(SUPPLIED RECORDS Opens)

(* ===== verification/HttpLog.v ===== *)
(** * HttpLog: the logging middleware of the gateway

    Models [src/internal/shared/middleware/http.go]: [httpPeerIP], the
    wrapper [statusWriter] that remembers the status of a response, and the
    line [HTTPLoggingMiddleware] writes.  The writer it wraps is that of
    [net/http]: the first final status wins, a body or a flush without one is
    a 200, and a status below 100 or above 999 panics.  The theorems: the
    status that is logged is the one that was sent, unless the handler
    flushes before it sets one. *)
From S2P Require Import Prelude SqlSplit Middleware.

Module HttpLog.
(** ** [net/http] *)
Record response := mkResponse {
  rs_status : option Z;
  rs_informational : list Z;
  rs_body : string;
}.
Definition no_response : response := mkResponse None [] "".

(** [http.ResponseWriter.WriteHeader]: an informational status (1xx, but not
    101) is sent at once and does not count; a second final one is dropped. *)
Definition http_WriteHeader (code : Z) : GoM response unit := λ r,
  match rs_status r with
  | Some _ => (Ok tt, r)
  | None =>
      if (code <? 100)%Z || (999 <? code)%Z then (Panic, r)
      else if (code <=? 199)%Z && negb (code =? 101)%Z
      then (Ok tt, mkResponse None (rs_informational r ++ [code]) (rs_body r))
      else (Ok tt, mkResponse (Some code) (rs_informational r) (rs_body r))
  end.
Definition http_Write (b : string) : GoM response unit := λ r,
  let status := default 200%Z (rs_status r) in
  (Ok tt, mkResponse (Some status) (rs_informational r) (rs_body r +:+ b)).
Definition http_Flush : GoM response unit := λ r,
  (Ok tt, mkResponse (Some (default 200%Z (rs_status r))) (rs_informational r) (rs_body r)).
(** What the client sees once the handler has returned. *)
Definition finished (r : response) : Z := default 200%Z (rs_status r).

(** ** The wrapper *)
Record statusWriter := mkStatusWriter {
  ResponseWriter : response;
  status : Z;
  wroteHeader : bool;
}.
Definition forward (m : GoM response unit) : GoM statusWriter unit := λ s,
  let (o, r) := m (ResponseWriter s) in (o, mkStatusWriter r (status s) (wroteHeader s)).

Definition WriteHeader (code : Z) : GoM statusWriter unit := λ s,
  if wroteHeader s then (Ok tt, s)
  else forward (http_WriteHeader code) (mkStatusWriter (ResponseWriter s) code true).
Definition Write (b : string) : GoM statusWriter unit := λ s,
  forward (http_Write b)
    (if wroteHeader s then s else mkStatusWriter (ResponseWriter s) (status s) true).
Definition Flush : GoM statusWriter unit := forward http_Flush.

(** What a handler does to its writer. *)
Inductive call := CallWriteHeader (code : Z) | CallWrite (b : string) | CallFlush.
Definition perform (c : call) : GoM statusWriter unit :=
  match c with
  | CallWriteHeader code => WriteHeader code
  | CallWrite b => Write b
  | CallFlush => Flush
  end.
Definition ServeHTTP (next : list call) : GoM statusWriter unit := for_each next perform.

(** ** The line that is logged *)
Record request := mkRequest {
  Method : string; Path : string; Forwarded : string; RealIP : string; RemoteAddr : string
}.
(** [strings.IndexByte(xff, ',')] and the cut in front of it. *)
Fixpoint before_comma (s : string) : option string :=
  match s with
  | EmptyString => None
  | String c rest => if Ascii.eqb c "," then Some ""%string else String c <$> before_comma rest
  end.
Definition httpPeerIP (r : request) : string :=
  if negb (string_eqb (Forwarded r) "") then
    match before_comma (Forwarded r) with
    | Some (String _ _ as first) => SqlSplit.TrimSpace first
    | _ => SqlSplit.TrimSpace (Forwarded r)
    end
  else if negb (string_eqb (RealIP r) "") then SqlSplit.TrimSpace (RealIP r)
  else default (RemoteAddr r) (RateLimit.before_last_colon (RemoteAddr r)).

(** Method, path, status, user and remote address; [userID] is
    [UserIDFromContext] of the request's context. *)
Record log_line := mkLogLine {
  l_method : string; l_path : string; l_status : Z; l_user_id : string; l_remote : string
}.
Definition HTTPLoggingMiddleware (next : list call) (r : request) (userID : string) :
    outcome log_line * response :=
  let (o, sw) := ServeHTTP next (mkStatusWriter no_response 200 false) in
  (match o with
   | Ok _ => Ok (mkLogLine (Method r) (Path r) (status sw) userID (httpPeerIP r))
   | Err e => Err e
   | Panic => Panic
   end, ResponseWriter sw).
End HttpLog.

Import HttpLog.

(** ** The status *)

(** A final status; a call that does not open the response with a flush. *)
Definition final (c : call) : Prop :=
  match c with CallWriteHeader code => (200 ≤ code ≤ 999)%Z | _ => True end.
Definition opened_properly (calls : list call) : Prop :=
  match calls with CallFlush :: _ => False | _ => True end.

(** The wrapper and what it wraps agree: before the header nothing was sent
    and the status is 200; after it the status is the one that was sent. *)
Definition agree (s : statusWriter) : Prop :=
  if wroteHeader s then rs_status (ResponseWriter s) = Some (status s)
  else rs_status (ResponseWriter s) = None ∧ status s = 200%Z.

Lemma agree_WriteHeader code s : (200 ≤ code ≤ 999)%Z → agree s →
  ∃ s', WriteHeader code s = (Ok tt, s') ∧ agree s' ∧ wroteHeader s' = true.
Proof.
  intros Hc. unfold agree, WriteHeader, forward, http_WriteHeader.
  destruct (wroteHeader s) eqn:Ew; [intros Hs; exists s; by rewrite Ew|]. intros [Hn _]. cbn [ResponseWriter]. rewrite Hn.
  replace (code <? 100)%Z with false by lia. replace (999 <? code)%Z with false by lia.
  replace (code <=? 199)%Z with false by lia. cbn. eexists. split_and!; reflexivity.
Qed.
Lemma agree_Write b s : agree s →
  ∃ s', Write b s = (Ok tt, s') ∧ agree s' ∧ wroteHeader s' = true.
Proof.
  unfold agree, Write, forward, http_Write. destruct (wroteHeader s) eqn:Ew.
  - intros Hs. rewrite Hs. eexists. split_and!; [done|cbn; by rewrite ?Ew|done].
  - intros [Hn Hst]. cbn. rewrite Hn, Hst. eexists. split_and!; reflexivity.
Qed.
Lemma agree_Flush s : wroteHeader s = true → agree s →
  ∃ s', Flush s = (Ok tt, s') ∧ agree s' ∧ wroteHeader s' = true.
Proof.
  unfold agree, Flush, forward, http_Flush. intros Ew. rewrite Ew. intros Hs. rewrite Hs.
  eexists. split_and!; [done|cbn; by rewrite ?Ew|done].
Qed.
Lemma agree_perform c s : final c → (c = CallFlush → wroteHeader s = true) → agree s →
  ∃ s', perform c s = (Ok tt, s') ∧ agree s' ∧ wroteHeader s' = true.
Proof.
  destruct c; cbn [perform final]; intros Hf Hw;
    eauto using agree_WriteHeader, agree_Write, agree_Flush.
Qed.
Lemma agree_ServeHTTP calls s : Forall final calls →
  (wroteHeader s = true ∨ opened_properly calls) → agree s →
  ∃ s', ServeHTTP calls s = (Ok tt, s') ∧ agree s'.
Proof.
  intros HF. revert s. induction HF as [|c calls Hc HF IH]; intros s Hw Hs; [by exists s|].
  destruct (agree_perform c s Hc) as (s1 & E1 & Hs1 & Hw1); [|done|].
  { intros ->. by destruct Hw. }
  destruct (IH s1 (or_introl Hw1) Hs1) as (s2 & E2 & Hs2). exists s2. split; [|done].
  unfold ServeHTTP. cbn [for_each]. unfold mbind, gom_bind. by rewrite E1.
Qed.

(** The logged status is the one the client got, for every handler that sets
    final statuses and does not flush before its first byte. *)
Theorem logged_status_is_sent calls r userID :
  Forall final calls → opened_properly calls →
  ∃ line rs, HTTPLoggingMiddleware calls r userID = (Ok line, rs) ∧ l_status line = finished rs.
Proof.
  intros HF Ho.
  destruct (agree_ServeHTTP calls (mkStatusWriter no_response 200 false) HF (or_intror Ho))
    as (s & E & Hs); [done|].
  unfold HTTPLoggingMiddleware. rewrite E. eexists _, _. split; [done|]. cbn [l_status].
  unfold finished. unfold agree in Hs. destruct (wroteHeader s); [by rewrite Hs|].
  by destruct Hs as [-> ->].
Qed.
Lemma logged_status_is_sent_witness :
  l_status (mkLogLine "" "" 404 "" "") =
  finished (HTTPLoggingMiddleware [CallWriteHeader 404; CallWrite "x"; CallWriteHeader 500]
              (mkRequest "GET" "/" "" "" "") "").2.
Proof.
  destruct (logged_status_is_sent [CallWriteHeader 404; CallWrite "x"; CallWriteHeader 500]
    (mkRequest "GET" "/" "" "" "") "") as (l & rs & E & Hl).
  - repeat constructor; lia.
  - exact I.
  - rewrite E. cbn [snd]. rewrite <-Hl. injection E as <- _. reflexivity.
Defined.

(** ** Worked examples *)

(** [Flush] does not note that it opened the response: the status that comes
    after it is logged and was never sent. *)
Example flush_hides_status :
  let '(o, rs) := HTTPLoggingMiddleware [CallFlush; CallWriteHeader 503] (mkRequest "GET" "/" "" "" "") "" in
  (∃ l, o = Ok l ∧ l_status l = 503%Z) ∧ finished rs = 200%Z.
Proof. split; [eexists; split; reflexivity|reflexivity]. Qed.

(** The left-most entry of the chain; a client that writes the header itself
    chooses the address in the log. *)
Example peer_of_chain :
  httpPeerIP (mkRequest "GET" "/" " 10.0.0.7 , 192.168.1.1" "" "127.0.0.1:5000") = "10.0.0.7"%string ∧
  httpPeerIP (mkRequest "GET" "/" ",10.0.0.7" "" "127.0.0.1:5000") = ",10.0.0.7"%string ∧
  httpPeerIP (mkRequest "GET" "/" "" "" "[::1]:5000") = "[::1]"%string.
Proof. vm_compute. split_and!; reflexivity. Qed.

(SUPPLIED RECORDS Closes)
(SUPPLIED RECORDS Opens)

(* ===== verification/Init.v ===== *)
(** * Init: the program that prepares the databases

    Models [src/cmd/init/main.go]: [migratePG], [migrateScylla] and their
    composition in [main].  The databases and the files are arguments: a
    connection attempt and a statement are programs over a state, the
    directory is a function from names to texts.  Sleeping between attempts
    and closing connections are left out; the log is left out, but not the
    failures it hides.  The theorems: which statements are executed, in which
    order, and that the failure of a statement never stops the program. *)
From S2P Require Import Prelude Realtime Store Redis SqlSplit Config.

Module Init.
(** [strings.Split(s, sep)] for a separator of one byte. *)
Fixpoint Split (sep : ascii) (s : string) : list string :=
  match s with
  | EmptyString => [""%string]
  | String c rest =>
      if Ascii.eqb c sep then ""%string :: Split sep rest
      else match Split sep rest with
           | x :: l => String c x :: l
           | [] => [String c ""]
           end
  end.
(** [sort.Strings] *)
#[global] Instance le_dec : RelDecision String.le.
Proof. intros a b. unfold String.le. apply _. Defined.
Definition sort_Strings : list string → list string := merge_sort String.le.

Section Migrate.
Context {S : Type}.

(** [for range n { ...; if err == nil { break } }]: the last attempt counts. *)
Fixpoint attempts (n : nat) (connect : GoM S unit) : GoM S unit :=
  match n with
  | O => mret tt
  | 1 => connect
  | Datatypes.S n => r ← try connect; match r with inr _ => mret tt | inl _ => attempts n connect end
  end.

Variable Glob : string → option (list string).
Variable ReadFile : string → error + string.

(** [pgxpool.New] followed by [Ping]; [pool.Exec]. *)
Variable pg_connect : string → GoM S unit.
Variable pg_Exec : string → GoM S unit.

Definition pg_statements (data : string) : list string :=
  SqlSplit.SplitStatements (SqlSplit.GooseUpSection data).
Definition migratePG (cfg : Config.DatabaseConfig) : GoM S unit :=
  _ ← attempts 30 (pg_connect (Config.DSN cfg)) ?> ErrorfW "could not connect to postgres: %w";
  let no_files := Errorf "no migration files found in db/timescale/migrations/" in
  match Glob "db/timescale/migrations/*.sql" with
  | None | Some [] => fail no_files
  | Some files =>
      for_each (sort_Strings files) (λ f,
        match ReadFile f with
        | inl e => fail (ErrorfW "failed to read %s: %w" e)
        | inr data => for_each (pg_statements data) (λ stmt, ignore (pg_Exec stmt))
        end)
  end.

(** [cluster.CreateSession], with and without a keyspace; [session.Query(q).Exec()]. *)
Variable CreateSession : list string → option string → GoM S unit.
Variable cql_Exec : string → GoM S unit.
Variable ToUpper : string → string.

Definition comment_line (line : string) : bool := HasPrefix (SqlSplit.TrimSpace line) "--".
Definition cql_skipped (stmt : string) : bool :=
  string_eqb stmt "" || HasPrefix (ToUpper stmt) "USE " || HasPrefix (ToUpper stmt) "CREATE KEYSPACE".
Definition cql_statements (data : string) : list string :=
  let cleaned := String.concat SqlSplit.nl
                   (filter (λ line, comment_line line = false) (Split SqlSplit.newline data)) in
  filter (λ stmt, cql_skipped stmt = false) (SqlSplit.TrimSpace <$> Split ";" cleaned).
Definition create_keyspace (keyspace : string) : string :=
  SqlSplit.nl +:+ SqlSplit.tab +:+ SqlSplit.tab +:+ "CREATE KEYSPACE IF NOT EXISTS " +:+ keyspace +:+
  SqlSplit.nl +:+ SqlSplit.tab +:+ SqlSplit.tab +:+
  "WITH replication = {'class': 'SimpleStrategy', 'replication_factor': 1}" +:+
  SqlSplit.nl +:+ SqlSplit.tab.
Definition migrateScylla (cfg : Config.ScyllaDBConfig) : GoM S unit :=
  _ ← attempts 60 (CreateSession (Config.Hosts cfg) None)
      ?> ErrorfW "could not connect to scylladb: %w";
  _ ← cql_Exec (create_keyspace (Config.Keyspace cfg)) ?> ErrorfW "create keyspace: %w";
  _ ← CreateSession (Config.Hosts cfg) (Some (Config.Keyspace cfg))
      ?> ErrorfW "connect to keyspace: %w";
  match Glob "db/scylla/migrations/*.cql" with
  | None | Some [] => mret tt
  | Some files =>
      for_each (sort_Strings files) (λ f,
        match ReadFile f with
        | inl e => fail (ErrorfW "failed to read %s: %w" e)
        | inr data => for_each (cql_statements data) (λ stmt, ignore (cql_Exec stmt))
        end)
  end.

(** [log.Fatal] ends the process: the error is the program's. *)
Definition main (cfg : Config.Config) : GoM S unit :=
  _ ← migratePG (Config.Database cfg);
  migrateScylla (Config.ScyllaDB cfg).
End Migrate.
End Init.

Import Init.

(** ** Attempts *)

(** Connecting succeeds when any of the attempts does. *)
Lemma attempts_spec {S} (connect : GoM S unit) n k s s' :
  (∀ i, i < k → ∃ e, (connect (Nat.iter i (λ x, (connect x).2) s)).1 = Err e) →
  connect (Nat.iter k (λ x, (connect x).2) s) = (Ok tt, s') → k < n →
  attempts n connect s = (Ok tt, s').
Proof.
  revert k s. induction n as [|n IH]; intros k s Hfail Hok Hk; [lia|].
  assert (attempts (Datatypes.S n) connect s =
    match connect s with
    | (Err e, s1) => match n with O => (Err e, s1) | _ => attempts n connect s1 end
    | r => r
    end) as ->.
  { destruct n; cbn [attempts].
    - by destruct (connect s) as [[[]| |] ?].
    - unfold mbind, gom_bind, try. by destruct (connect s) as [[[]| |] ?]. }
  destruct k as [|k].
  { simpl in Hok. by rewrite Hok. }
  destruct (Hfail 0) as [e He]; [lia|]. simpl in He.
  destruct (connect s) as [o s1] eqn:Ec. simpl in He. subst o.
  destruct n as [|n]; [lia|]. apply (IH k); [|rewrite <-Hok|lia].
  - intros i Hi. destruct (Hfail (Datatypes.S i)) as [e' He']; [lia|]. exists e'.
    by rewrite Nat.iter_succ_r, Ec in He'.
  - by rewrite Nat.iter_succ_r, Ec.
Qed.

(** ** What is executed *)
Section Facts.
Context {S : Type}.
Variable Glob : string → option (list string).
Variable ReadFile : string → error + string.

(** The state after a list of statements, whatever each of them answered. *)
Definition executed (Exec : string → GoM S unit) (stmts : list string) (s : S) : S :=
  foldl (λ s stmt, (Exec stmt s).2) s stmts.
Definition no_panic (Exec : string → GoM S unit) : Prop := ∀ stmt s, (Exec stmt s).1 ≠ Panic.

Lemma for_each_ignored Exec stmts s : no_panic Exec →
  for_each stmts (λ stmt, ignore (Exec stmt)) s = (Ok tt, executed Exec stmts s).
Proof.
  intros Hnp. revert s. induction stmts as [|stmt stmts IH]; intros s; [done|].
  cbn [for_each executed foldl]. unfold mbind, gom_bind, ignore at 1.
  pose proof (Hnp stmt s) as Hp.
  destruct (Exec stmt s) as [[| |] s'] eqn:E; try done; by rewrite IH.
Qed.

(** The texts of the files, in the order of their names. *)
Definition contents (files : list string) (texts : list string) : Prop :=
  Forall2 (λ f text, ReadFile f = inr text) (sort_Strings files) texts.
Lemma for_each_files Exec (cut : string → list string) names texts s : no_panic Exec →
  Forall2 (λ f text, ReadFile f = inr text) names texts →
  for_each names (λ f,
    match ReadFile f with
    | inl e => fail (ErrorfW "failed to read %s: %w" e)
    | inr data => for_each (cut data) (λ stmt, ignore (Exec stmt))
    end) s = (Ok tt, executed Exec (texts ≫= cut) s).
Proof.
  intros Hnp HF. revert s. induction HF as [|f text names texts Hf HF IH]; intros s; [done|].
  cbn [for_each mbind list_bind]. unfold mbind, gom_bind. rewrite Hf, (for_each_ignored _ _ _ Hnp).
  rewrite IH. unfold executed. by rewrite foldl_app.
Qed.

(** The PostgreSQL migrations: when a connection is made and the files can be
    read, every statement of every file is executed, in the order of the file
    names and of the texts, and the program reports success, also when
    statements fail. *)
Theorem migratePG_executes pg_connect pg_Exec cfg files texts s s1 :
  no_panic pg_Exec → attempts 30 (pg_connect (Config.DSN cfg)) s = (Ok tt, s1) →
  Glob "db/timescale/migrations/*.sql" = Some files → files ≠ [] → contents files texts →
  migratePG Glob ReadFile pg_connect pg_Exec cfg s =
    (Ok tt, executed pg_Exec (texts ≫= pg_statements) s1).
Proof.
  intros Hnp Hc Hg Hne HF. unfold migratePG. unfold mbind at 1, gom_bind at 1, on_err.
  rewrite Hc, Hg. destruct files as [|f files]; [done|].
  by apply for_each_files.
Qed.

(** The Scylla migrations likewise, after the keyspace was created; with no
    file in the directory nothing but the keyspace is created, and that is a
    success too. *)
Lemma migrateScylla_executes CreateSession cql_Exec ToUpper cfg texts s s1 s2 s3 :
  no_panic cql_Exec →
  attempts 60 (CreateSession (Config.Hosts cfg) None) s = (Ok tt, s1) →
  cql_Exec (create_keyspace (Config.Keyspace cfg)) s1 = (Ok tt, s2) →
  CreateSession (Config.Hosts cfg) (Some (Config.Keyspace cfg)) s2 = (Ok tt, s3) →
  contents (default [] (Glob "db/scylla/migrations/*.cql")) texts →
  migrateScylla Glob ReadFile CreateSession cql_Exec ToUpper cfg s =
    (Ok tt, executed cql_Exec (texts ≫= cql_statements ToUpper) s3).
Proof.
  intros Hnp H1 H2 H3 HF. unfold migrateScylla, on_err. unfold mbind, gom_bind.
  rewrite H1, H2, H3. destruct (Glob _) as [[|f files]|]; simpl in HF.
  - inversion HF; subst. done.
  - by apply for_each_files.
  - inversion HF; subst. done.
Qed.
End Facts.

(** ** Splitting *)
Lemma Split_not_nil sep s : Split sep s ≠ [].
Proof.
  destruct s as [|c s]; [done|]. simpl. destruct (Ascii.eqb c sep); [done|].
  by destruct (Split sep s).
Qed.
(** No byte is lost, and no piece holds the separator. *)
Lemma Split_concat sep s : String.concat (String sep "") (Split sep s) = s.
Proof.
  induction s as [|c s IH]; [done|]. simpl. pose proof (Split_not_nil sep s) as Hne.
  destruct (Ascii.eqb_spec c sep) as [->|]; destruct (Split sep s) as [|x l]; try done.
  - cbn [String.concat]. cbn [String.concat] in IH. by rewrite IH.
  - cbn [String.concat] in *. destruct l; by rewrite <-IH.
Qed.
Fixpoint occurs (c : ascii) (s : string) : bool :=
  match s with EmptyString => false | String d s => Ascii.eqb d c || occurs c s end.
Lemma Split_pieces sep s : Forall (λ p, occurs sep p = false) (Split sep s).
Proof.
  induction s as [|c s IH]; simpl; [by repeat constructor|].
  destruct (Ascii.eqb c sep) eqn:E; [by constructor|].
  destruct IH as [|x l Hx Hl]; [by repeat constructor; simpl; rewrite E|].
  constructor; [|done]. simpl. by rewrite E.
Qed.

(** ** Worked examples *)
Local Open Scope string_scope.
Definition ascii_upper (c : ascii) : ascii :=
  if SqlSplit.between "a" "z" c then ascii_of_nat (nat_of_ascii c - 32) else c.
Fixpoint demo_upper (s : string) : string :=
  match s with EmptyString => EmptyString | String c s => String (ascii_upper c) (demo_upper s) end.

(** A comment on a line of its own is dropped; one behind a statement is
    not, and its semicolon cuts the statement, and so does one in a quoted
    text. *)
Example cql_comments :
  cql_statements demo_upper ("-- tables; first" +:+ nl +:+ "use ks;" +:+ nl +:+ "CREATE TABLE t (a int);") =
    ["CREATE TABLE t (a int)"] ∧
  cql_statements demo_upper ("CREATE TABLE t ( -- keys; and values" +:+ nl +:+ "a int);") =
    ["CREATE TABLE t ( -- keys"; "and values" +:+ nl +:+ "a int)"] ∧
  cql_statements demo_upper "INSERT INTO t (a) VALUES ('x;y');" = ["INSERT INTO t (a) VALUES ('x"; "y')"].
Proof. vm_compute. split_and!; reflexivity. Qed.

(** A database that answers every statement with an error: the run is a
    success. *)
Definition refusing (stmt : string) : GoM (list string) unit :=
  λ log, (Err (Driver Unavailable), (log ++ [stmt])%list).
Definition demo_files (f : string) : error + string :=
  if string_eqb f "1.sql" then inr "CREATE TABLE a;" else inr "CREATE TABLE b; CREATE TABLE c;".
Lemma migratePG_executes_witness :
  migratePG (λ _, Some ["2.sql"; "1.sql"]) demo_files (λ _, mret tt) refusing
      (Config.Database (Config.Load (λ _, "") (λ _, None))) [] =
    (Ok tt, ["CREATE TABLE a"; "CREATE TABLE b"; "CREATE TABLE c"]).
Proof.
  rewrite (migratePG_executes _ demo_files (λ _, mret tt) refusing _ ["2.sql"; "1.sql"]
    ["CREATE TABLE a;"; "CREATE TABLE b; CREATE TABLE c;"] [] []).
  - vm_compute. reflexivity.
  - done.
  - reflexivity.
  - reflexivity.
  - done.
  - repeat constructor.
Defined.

(SUPPLIED RECORDS Closes)

### ASSIGNMENT
Extract exactly and only the lines above from the line containing "O => mret tt" through the line containing "Definition migratePG (cfg", both end lines included.

### EXERCISE SOLUTION
  | O => mret tt
  | 1 => connect
  | Datatypes.S n => r ← try connect; match r with inr _ => mret tt | inl _ => attempts n connect end
  end.

Variable Glob : string → option (list string).
Variable ReadFile : string → error + string.

(** [pgxpool.New] followed by [Ping]; [pool.Exec]. *)
Variable pg_connect : string → GoM S unit.
Variable pg_Exec : string → GoM S unit.

Definition pg_statements (data : string) : list string :=
  SqlSplit.SplitStatements (SqlSplit.GooseUpSection data).
Definition migratePG (cfg : Config.DatabaseConfig) : GoM S unit :=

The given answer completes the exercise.